話の中心は、兄のShawnによる身体的かつ言語的な虐待である。その暴力的な行為は、Taraだけではなく、Shawnのガールフレンド、妻、姉、飼い犬(殺されている)まで及んだが、両親は見て見ぬふりをし、かつTaraの妄想だと責任を彼女に押し付けるところが彼女を生涯苦しめることになる。兄は彼女のことを「売春婦」と呼び、父親のジャンクヤードの仕事で真っ黒になった顔を見て「Nigger(黒人を軽蔑する言葉)」とニックネームをつけ、精神的・身体的な苦痛を与え続ける。ある時は、イギリスにいるTaraに電話をかけ、「相談があるんだが、お前を直接殺そうか、暗殺者を送って殺そうか迷っているんだ」というところなど、凶悪極まる虐待である。同じく虐待を受け続けた姉は、そのことを両親に話してShawnに対して立ち向かおうとした行動によって、銃を頭に突き付けられている。その後、姉は、自分の命を守るためか、Taraの父親やShawnに服従する道を選び、Taraを批判してもう二度と会いたくないとメールを送ったことが、Taraをとてつもなく傷つける。
話はさかのぼるが、Taraはサバイバルのために、Buck Peakを脱出しようと大学に行くことに決める。教育を全く受けたことがなかったが、自学、かつ兄弟や友人の助けでACT(大学入試のための共通試験)を受け、見事モルモン教の大学、Brigham Young Universityに合格。17歳の時である。しかし全く世の中を知らなかった彼女は、ルームメートとの衝突(冷蔵庫の食べ物が腐っていても気にしない、トイレを使用後、石鹸で手を洗わない、使った食器を洗わない)、教科書というものがあることを知らなかったり、ホロコーストについて初めて授業で聞いた彼女が「ホロコーストって何ですか?」と質問し、悪い冗談だと思われたりなど、大学においては全くの異端児であった。しかし彼女が少しずつ世界を広げていく様子が見事に描かれていて、読んでいて面白かった。
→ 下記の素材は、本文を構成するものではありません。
#[local] Set Default Proof Using "Type".
Open Scope Z_scope.

(** ** The language of a grammar *)

(** A token is consumed by a token element, or spelled in code points. *)
Inductive input := Chr (c : Z) | Tok (t : Z).

Inductive range := Any | Between (lo hi : Z).

Inductive symbol :=
  | Ref (r : nat)
  | Chars (positive : bool) (rs : list range)
  | TokenIs (v : Z)
  | TokenNot (v : Z).

Definition in_range (c : Z) (r : range) : bool :=
  match r with Any => true | Between lo hi => (lo <=? c) && (c <=? hi) end.

(** The ranges of a group of character elements. *)
Fixpoint ranges (l : list element) : list range :=
  match l with
  | e :: ((e1 :: l2) as l1) =>
      if bool_decide (type e1 = CHAR_RNG_UPPER) then
        Between (value e) (value e1) ::
        match l2 with
        | e2 :: _ => if bool_decide (type e2 = CHAR_ALT) then ranges l2 else []
        | [] => []
        end
      else
        (if bool_decide (type e = CHAR_ANY) then Any else Between (value e) (value e)) ::
        if bool_decide (type e1 = CHAR_ALT) then ranges l1 else []
  | _ => []
  end.

(** The symbols of an alternate. *)
Fixpoint symbols (l : list element) : list symbol :=
  match l with
  | [] => []
  | e :: l' =>
      match type e with
      | END | ALT => []
      | RULE_REF => Ref (Z.to_nat (value e)) :: symbols l'
      | CHAR | CHAR_ANY => Chars true (ranges l) :: symbols l'
      | CHAR_NOT => Chars false (ranges l) :: symbols l'
      | CHAR_RNG_UPPER | CHAR_ALT => symbols l'
      | TOKEN => TokenIs (value e) :: symbols l'
      | TOKEN_NOT => TokenNot (value e) :: symbols l'
      end
  end.

Fixpoint later_alternatives (l : list element) : list (list symbol) :=
  match l with
  | [] => []
  | e :: l =>
      match type e with
      | END => []
      | ALT => symbols l :: later_alternatives l
      | _ => later_alternatives l
      end
  end.

Definition alternatives (r : rule) : list (list symbol) := symbols r :: later_alternatives r.

(** Leftmost derivations. *)
Inductive generates (g : rules) : list symbol -> list input -> Prop :=
  | gen_nil : generates g [] []
  | gen_chr b rs c l w :
      existsb (in_range c) rs = b -> generates g l w ->
      generates g (Chars b rs :: l) (Chr c :: w)
  | gen_tok t l w v : v = u32 t -> generates g l w -> generates g (TokenIs v :: l) (Tok t :: w)
  | gen_not t l w v : v <> u32 t -> generates g l w -> generates g (TokenNot v :: l) (Tok t :: w)
  | gen_ref r rl alt l w :
      g !! r = Some rl -> alt ∈ alternatives rl -> generates g (alt ++ l) w ->
      generates g (Ref r :: l) w.

Lemma bind_done {A B} (a : A) (k : A -> run B) : Done a ≫= k = k a.
Proof. done. Qed.

Lemma run_fold_nil {A B} (f : B -> A -> run B) b : run_fold f [] b = Done b.
Proof. done. Qed.

Lemma run_fold_cons {A B} (f : B -> A -> run B) a l b :
  run_fold f (a :: l) b = (b' ← f b a; run_fold f l b').
Proof.
  unfold run_fold. cbn [foldl mbind run_bind].
  destruct (f b a); [done|clear..]; by induction l.
Qed.

Lemma generates_app g l1 l2 w1 w2 :
  generates g l1 w1 -> generates g l2 w2 -> generates g (l1 ++ l2) (w1 ++ w2).
Proof.
  induction 1; intros H2; simpl; [done|econstructor; eauto..].
  rewrite (assoc_L (++)). eauto.
Qed.

(** ** Well-formed rules *)

(** What the previous element was: not of a group, a character, a range. *)
Inductive place := Outside | Single | Ranged.

#[export] Instance place_eq_dec : EqDecision place.
Proof. solve_decision. Defined.

Fixpoint wf_elements (n : nat) (prev : place) (l : list element) : bool :=
  match l with
  | [] => false
  | e :: l =>
      match type e with
      | END => (value e =? 0) && is_nil l
      | ALT => wf_elements n Outside l
      | RULE_REF => (0 <=? value e) && (Z.to_nat (value e) <? n)%nat && wf_elements n Outside l
      | CHAR | CHAR_NOT => wf_elements n Single l
      | CHAR_ANY => wf_elements n Outside l
      | CHAR_RNG_UPPER => bool_decide (prev = Single) && wf_elements n Ranged l
      | CHAR_ALT => negb (bool_decide (prev = Outside)) && wf_elements n Single l
      | TOKEN | TOKEN_NOT => wf_elements n Outside l
      end
  end.

Definition wf_rules (g : rules) : bool := forallb (wf_elements (length g) Outside) g.

Section Rules.
Context (g : rules).
Abbreviation wf := (wf_elements (length g)).

Definition wf_at (p : pos) : Prop := wf Outside (elements_at g p) = true.

Definition is_group_type (t : gretype) : bool :=
  match t with CHAR | CHAR_NOT | CHAR_ANY => true | _ => false end.

Lemma forward_elements k p : elements_at g (forward k p) = drop k (elements_at g p).
Proof.
  unfold elements_at, forward. simpl. destruct (g !! p.1); [by rewrite drop_drop|by rewrite drop_nil].
Qed.

Lemma wf_at_cons p : wf_at p -> exists e l, elements_at g p = e :: l /\ element_at g p = Done e.
Proof.
  unfold wf_at, element_at. destruct (elements_at g p) as [|e l]; [done|]. intros _. by exists e, l.
Qed.

Lemma end_symbols l : wf Outside l = true ->
  forall e l', l = e :: l' -> is_end_type (type e) = true -> symbols l = [].
Proof. intros _ e l' -> He. simpl. by destruct (type e). Qed.

(** Pushing a pointer adds the symbols of its alternate. *)
Definition stack_symbols (s : stack) : list symbol := s ≫= fun p => symbols (elements_at g p).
特に Taraの幼少期に起こった事件、モルモン信徒のRandy Weaver の事件(FBIに息子と妻を殺される、その後裁判に勝利し大金持ちとなり有名人となる)が、父親の説明と全く違うことに気づき、そこで自分が住んでいた世界がいかに屈折したものであるということが少しずつ分かってくる。また心理学の授業で「双極性障害」について知り、自分の父親がそうであることを直感する。また妄想癖があるなど、「統合失調症」の傾向もあるようである。後に母親も、夫が双極性障害であることを認めているが、夫の世界観に従い、子どもたちにそれに応じるように強く働きかけるところなど、母親の罪が一番問われるのではないかと私は考える。しかし、これも歪んだ世界観の中では、正当化されてしまう。「フェミニズム」についても、Taraだけでなく、周りのモルモン教信者の葛藤が、本の中では描かれている。
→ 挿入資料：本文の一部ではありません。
(** A function that is zero elsewhere. *)
Lemma spread_map g ts n : forall i,
  StronglySorted Z.lt ts -> Forall (fun t => i <= t < i + Z.of_nat n) ts ->
  (forall t, i <= t -> t ∉ ts -> g t = s_zero) ->
  map g (seqZ i (Z.of_nat n)) = spread i n (map (fun t => (t, g t)) ts).
Proof.
  revert ts. induction n as [|n IH]; intros ts i Hs Hf Hz; [done|].
  rewrite seqZ_cons by lia. replace (Z.pred (Z.of_nat (S n))) with (Z.of_nat n) by lia.
  cbn [map spread]. rewrite <- Z.add_1_r.
  destruct ts as [|t ts]; cbn [map].
  - rewrite (Hz i) by (done || apply not_elem_of_nil). f_equal. rewrite (IH []); [done|constructor|constructor|].
    intros t Ht. apply Hz. lia.
  - apply StronglySorted_cons in Hs as [Hlt Hs]. apply Forall_cons in Hf as [Ht Hf].
    rewrite Forall_forall in Hlt, Hf. destruct (Z.eqb_spec t i) as [->|Hne].
    + f_equal. apply IH; [done| |].
      * apply Forall_forall. intros u Hu. pose proof (Hlt u Hu). pose proof (Hf u Hu). lia.
      * intros u Hu Hn. apply Hz; [lia|]. intros [->|?]%elem_of_cons; [lia|done].
    + rewrite (Hz i); [|lia|].
      * f_equal. apply (IH (t :: ts)); [apply StronglySorted_cons; split; [by apply Forall_forall|done]| |].
        -- constructor; [lia|]. apply Forall_forall. intros u Hu. pose proof (Hlt u Hu). pose proof (Hf u Hu). lia.
        -- intros u Hu. apply Hz. lia.
      * intros [->|Hi]%elem_of_cons; [done|]. pose proof (Hlt i Hi). lia.
Qed.

(** *** The probability of a token *)

Lemma probability_notin c t : t ∉ tokens c -> probability c t = s_zero.
Proof.
  intros Hn. unfold probability. destruct (list_find _ _) as [[i u]|] eqn:Hf; [|done].
  apply list_find_Some in Hf as (Hl & _ & _). destruct (Z.eqb_spec u t) as [->|]; [|done].
  exfalso. by eapply Hn, list_elem_of_lookup_2.
Qed.

Lemma probability_head t ts p ps :
  probability {| tokens := t :: ts; probabilities := p :: ps |} t = p.
Proof. unfold probability. cbn [tokens list_find]. rewrite decide_True by lia. by rewrite Z.eqb_refl. Qed.

Lemma probability_tail t ts p ps u :
  t < u -> probability {| tokens := t :: ts; probabilities := p :: ps |} u =
    probability {| tokens := ts; probabilities := ps |} u.
Proof.
  intros Hu. unfold probability. cbn [tokens list_find probabilities]. rewrite decide_False by lia.
  destruct (list_find _ ts) as [[i v]|]; done.
Qed.

Lemma zip_probability c vocab :
  compact_ok vocab c -> zip (tokens c) (probabilities c) = map (fun t => (t, probability c t)) (tokens c).
Proof.
  destruct c as [ts ps]. intros (Hs & _ & Hl). cbn [tokens probabilities] in *. revert ps Hl.
  induction ts as [|t ts IH]; intros [|p ps] Hl; try done.
  apply StronglySorted_cons in Hs as [Hlt Hs]. cbn [zip zip_with map]. rewrite probability_head. f_equal.
  rewrite (IH Hs ps) by (by injection Hl). apply map_ext_in. intros u Hu. f_equal.
  rewrite probability_tail; [done|]. rewrite Forall_forall in Hlt. by apply Hlt, list_elem_of_In.
Qed.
Brigham Young University在学中、質問(確か、女性の生き方についての質問だったかと思う)のためにドアをたたいた大学の教授から、ケンブリッジ大学での短期留学(Study Abroad)を企画しているが応募してみないかと誘われる。そして短期留学中、Taraを指導したケンブリッジ大学の教授が、彼女の才能に気づいたことから、Cambridgeの博士課程で勉強してみないかと呼びかけたのが 彼女の研究者としての人生の始まりである。ケンブリッジ大学の教授の強い勧めと推薦で、競争率の高いGates Scholarshipに応募、見事彼女に奨学金が寄与されることになった。このことは、大学のニュースにも掲載されている。
https://news.byu.edu/news/third-byu-student-5-years-wins-prestigious-gates-scholarship
ケンブリッジの大学院在籍中には、ハーバード大学からもVisiting Fellowとして勉強する機会が与えられたが、兄Shawnの虐待をめぐる家族との争いで、精神的に追い詰められ、全く勉強に打ち込める状態ではなかったことが描かれている。
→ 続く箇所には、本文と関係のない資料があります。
Lemma sample_law l : law_ok l -> exists f, (forall u, uniform u -> sample (H := exact) l u = Ok (f u)) /\ has_law f l.
Proof.
  intros Hl. pose proof Hl as [Hp Ht]. exists (fun u => sample_from (H := exact) u 0 (-1) 0 l). split.
  { intros u Hu. unfold sample. rewrite (validate_law l Hl). cbn. by rewrite clamp_uniform. }
  assert (forall u, uniform u -> exists k p, sample_from (H := exact) u 0 (-1) 0 l = Z.of_nat k /\ l !! k = Some p /\
    total (take k l) <= u < total (take k l) + p) as Hs.
  { intros u [H0 H1]. destruct (sample_from_interval u l 0 (-1) 0 Hp) as (k & p & E & Hk & Hi); [lra|].
    exists k, p. split; [rewrite E; lia|]. split; [done|]. lra. }
  intros t. destruct (prob_at (H := exact) l t) as [p|] eqn:Hpt.
  - unfold prob_at in Hpt. destruct (Z.ltb_spec t 0); [done|].
    assert (mass l t = p) as Hm.
    { rewrite <- (Z2Nat.id t) by lia. by apply mass_lookup. }
    rewrite Hm. exists (total (take (Z.to_nat t) l)).
    pose proof (total_nonneg (take (Z.to_nat t) l) ltac:(by apply Forall_take)).
    pose proof (total_take_S _ _ _ Hpt) as HS. pose proof (total_split (S (Z.to_nat t)) l) as Hsp.
    pose proof (total_nonneg (drop (S (Z.to_nat t)) l) ltac:(by apply Forall_drop)).
    split; [lra|]. split; [lra|]. intros u Hu. destruct (Hs u Hu) as (k & x & -> & Hk & Hi). split.
    + intros <-. rewrite Nat2Z.id in *.
      assert (Some x = Some p) as [= ->] by (rewrite <- Hk; exact Hpt). exact Hi.
    + intros Hin. destruct (Nat.lt_trichotomy k (Z.to_nat t)) as [Hlt|[->|Hlt]]; [|lia|]; exfalso.
      * pose proof (total_take_mono (S k) (Z.to_nat t) l Hp Hlt). rewrite (total_take_S _ _ _ Hk) in *. lra.
      * pose proof (total_take_mono (S (Z.to_nat t)) k l Hp Hlt). lra.
  - assert (mass l t = 0) as -> by (unfold mass; by rewrite Hpt). exists 0. split; [lra|]. split; [lra|].
    intros u Hu. destruct (Hs u Hu) as (k & x & -> & Hk & Hi). split; [|lra]. intros <-.
    unfold prob_at in Hpt. rewrite (proj2 (Z.ltb_ge _ _)) in Hpt by lia. rewrite Nat2Z.id in Hpt.
    assert (Some x = None) as [=] by (rewrite <- Hk; exact Hpt).
Qed.
(** ** Rejection and replacement *)

(** The probability that a draft from [q] is rejected. *)
Definition rejection (q p : list R) : R :=
  total (zip_with (fun q p => q * (1 - acceptance (H := exact) p q)) q p).

Lemma accept_mass p q : 0 <= p -> 0 <= q -> q * acceptance (H := exact) p q = Rmin p q.
Proof.
  intros Hp Hq. unfold acceptance, d_min_one. cbn.
  destruct (Req_dec q 0) as [->|Hne]; [rewrite Rmin_right; lra|].
  assert (p = p / q * q) as Hpq by (field; done).
  pose proof (Rltb_spec (p / q) 1) as Hs. destruct (Rltb (p / q) 1).
  - assert (p < q) by (rewrite Hpq; nra). rewrite Rmin_left by lra. lra.
  - assert (q <= p) by (rewrite Hpq; nra). rewrite Rmin_right by lra. lra.
Qed.

Lemma acceptance_range p q : 0 <= p -> 0 <= q -> 0 <= acceptance (H := exact) p q <= 1.
Proof.
  intros Hp Hq. unfold acceptance, d_min_one. cbn. pose proof (Rltb_spec (p / q) 1) as Hs.
  destruct (Rltb (p / q) 1); [|lra]. split; [|lra]. unfold Rdiv.
  apply Rmult_le_pos; [done|]. destruct (Req_dec q 0) as [->|]; [rewrite Rinv_0; lra|].
  left. apply Rinv_0_lt_compat. lra.
Qed.

Lemma pos_part_max x : s_pos_part (H := exact) x = Rmax 0 x.
Proof.
  unfold s_pos_part. cbn. pose proof (Rltb_spec 0 x). destruct (Rltb 0 x); [by rewrite Rmax_right by lra|].
  by rewrite Rmax_left by lra.
Qed.

(** What is rejected is what the target has more elsewhere. *)
Lemma rejection_gain q : forall p,
  Forall (fun x => 0 <= x) q -> Forall (fun x => 0 <= x) p -> length q = length p ->
  rejection q p - total (zip_with (fun t p => Rmax 0 (t - p)) p q) = total q - total p.
Proof.
  unfold rejection. induction q as [|a q IH]; intros [|b p] Hq Hp Hl; try done.
  apply Forall_cons in Hq as [Ha Hq], Hp as [Hb Hp]. cbn [zip_with total].
  specialize (IH p Hq Hp ltac:(by injection Hl)). pose proof (accept_mass b a Hb Ha) as Hm.
  assert (Rmax 0 (b - a) = b - Rmin b a) as Hmax.
  { unfold Rmax, Rmin. destruct (Rle_dec 0 (b - a)), (Rle_dec b a); lra. }
  rewrite Hmax. lra.
Qed.

Definition gains (q p : list R) : list R := zip_with (fun t p => Rmax 0 (t - p)) p q.

Lemma gains_nonneg q p : Forall (fun x => 0 <= x) (gains q p).
Proof.
  unfold gains. revert q. induction p as [|b p IH]; intros [|a q]; try constructor; [|apply IH].
  apply Rmax_l.
Qed.

Lemma correction_exact q p :
  correction (H := exact) q p =
    if Rltb 0 (total (gains q p)) then map (fun x => x / total (gains q p)) (gains q p) else p.
Proof.
  unfold correction. assert (zip_with (fun t p => s_pos_part (H := exact) (s_sub t p)) p q = gains q p) as ->.
  { unfold gains. revert q. induction p as [|b p IH]; intros [|a q]; try done. cbn [zip_with].
    rewrite pos_part_max. f_equal. apply IH. }
  rewrite add_up_total. unfold usable. cbn [d_ltb d_zero d_finite exact]. rewrite andb_true_r.
  by destruct (Rltb 0 (total (gains q p))).
Qed.

Lemma total_div l c : total (map (fun x => x / c) l) = total l / c.
Proof. induction l as [|x l IH]; simpl; [unfold Rdiv; lra|]. rewrite IH. unfold Rdiv. lra. Qed.

Lemma correction_law q p : law_ok q -> law_ok p -> law_ok (correction (H := exact) q p).
Proof.
  intros Hq Hp. rewrite correction_exact. pose proof (Rltb_spec 0 (total (gains q p))) as Hs.
  destruct (Rltb _ _); [|done]. split.
  - apply Forall_map. eapply Forall_impl; [apply gains_nonneg|]. intros x Hx. cbn in *.
    apply Rmult_le_pos; [done|]. left. by apply Rinv_0_lt_compat.
  - rewrite total_div. field. lra.
Qed.

Lemma mass_range l t : Forall (fun p => 0 <= p) l -> 0 <= mass l t.
Proof.
  intros Hl. unfold mass, prob_at. destruct (t <? 0)%Z; [simpl; lra|]. change (0 <= default 0 (l !! Z.to_nat t)).
  destruct (l !! Z.to_nat t) as [x|] eqn:E; simpl; [|lra]. rewrite Forall_forall in Hl.
  by eapply Hl, list_elem_of_lookup_2.
Qed.

Lemma mass_gains q p t : length q = length p -> mass (gains q p) t = Rmax 0 (mass p t - mass q t).
Proof.
  intros Hl. unfold mass, prob_at. destruct (t <? 0)%Z; [simpl; by rewrite Rmax_left by lra|].
  change (default 0 (gains q p !! Z.to_nat t) = Rmax 0 (default 0 (p !! Z.to_nat t) - default 0 (q !! Z.to_nat t))).
  unfold gains. rewrite lookup_zip_with.
  destruct (p !! Z.to_nat t) as [b|] eqn:Hb.
  - destruct (lookup_lt_is_Some_2 q (Z.to_nat t)) as [a Ha]; [rewrite Hl; by eapply lookup_lt_Some|].
    by rewrite Ha.
  - rewrite (lookup_ge_None_2 q) by (rewrite Hl; by eapply lookup_ge_None_1). simpl. by rewrite Rmax_left by lra.
Qed.

Lemma mass_div l c t : mass (map (fun x => x / c) l) t = mass l t / c.
Proof.
  unfold mass, prob_at. destruct (t <? 0)%Z; [simpl; unfold Rdiv; lra|].
  change (default 0 (map (fun x => x / c) l !! Z.to_nat t) = default 0 (l !! Z.to_nat t) / c).
  change (map (fun x => x / c) l) with ((fun x => x / c) <$> l). rewrite list_lookup_fmap.
  destruct (l !! Z.to_nat t); simpl; [done|unfold Rdiv; lra].
Qed.

Lemma mass_le_total l t : Forall (fun p => 0 <= p) l -> mass l t <= total l.
Proof.
  intros Hl. unfold mass, prob_at. destruct (t <? 0)%Z; [by apply total_nonneg|].
  change (default 0 (l !! Z.to_nat t) <= total l). destruct (l !! Z.to_nat t) as [x|] eqn:E; simpl.
  - rewrite (total_split (S (Z.to_nat t)) l), (total_take_S _ _ _ E).
    pose proof (total_nonneg _ (Forall_take _ (Z.to_nat t) l Hl)).
    pose proof (total_nonneg _ (Forall_drop _ (S (Z.to_nat t)) l Hl)). lra.
  - by apply total_nonneg.
Qed.

(** Accepted drafts and replacements together have the target's mass. *)
Lemma balance q p t :
  law_ok q -> law_ok p -> length q = length p ->
  mass q t * acceptance (H := exact) (mass p t) (mass q t) + rejection q p * mass (correction (H := exact) q p) t = mass p t.
Proof.
  intros [Hq Hqt] [Hp Hpt] Hl. rewrite accept_mass by (by apply mass_range).
  pose proof (rejection_gain q p Hq Hp Hl) as Hr. fold (gains q p) in Hr. rewrite Hqt, Hpt in Hr.
  assert (rejection q p = total (gains q p)) as -> by lra. rewrite correction_exact.
  pose proof (mass_gains q p t Hl) as Hg. pose proof (mass_le_total _ t (gains_nonneg q p)) as Hle.
  pose proof (Rltb_spec 0 (total (gains q p))) as Hs. destruct (Rltb _ _).
  - rewrite mass_div. replace (total (gains q p) * (mass (gains q p) t / total (gains q p)))
      with (mass (gains q p) t) by (field; lra). rewrite Hg.
    unfold Rmin, Rmax. destruct (Rle_dec (mass p t) (mass q t)), (Rle_dec 0 (mass p t - mass q t)); lra.
  - pose proof (total_nonneg _ (gains_nonneg q p)). assert (total (gains q p) = 0) as E by lra. rewrite E.
    unfold Rmax in Hg. destruct (Rle_dec 0 (mass p t - mass q t));
      unfold Rmin; destruct (Rle_dec (mass p t) (mass q t)); lra.
Qed.

(** ** The chain *)

Definition chain_ok (drafts : list Z) (proposals targets : list (list R)) : Prop :=
  drafts <> [] /\ length targets = S (length drafts) /\
  Forall law_ok targets /\
  Forall2 (fun d q => 0 < mass q d) drafts proposals /\
  Forall2 (fun q p => law_ok q /\ length q = length p) proposals (take (length drafts) targets).

(** How many drafts are accepted. *)
Fixpoint accepted_by (drafts : list Z) (proposals targets : list (list R)) (uniforms : list R) : nat :=
  match drafts, proposals, targets, uniforms with
  | d :: drafts, q :: proposals, p :: targets, u :: uniforms =>
      if Rltb u (acceptance (H := exact) (mass p d) (mass q d))
      then S (accepted_by drafts proposals targets uniforms) else O
  | _, _, _, _ => O
  end.

(** The law of the next token after [n] accepted drafts. *)
Definition next_law (proposals targets : list (list R)) (n : nat) : list R :=
  match (proposals !! n : option (list R)), (targets !! n : option (list R)) with
  | Some q, Some p => correction (H := exact) q p
  | None, Some p => p
  | _, None => []
  end.

Lemma prob_at_mass (l : list R) d : 0 < mass l d -> prob_at (H := exact) l d = Some (mass l d).
Proof. unfold mass. destruct (prob_at _ d) eqn:E; simpl; [done|lra]. Qed.

Lemma prob_at_some (l l' : list R) d :
  length l = length l' -> 0 < mass l d -> prob_at (H := exact) l' d = Some (mass l' d).
Proof.
  intros Hl Hd. pose proof (prob_at_mass l d Hd) as E. unfold mass, prob_at in *. destruct (d <? 0)%Z; [done|].
  change (l !! Z.to_nat d = Some (default 0 (l !! Z.to_nat d))) in E.
  change (l' !! Z.to_nat d = Some (default 0 (l' !! Z.to_nat d))).
  destruct (lookup_lt_is_Some_2 l' (Z.to_nat d)) as [x Hx]; [|by rewrite Hx].
  rewrite <- Hl. by eapply lookup_lt_Some.
Qed.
この本が出版されたことで、家族は名誉棄損を訴えており、決着はつきそうもない。しかし母親のエッセンシャルオイルビジネスは、今でも存続し、泊りがけのワークショップなど行っているようだ。(本の内容は、オーディブルで聞いたため、少し間違っているかもしれないことをお断りしておきます)。
https://butterflyexpress.net/welcome/story
Taraのインタビューである。
https://www.c-span.org/video/?441167-1/after-words-tara-westover
Taraの生まれ故郷の写真である。